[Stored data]
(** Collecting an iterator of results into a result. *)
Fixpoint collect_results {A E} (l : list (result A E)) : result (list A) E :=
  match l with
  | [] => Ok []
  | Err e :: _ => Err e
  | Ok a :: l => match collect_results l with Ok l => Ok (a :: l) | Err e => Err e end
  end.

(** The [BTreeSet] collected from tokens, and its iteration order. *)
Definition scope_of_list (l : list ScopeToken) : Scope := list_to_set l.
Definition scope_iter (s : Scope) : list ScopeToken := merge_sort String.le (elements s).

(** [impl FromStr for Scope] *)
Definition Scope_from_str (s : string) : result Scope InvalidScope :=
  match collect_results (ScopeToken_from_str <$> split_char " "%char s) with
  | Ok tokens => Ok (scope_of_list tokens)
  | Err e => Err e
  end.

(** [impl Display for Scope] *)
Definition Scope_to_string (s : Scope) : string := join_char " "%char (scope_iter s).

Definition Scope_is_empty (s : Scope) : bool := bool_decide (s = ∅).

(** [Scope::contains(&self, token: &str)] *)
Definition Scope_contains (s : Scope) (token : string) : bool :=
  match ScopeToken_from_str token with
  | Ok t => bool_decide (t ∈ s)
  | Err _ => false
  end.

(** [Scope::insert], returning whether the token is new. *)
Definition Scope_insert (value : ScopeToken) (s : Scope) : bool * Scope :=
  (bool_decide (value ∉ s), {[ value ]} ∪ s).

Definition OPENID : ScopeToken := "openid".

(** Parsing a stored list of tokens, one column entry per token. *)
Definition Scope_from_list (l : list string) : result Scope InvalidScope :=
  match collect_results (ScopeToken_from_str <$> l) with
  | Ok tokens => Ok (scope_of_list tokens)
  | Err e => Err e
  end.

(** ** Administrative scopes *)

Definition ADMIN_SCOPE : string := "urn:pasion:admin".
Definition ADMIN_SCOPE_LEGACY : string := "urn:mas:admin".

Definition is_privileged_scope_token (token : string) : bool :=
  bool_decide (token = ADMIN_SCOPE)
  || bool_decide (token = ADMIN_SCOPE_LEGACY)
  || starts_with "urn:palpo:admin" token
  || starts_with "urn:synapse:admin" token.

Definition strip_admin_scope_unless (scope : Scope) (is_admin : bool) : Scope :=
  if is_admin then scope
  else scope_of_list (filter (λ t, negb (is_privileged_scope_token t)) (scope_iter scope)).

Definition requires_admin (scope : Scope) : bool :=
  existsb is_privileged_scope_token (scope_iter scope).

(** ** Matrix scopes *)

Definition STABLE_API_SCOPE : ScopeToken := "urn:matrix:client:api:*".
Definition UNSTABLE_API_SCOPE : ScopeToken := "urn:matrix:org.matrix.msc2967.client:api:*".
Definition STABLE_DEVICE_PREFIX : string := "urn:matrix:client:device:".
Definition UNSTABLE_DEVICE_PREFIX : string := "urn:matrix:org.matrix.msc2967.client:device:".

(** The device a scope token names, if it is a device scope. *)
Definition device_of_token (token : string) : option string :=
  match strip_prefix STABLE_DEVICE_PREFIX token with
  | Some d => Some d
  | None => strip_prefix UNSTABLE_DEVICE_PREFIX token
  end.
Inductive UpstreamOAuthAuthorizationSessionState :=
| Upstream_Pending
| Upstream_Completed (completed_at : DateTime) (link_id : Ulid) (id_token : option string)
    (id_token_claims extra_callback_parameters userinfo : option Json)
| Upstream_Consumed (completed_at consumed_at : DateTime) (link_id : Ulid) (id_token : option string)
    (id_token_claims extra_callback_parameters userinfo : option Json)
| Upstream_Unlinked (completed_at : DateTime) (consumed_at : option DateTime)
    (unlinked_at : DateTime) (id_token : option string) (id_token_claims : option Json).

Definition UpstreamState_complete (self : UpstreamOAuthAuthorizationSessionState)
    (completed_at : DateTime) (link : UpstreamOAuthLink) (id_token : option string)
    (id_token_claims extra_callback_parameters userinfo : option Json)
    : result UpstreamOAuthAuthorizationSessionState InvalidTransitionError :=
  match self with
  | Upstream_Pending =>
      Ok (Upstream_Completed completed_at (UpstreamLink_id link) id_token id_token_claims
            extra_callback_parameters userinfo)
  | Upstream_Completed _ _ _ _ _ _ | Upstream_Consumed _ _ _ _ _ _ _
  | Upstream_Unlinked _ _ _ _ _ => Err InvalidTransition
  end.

Exercise description =>
When a line in the records above contains the word "char", copy it.

Solution to the problem =>
  match collect_results (ScopeToken_from_str <$> split_char " "%char s) with
Definition Scope_to_string (s : Scope) : string := join_char " "%char (scope_iter s).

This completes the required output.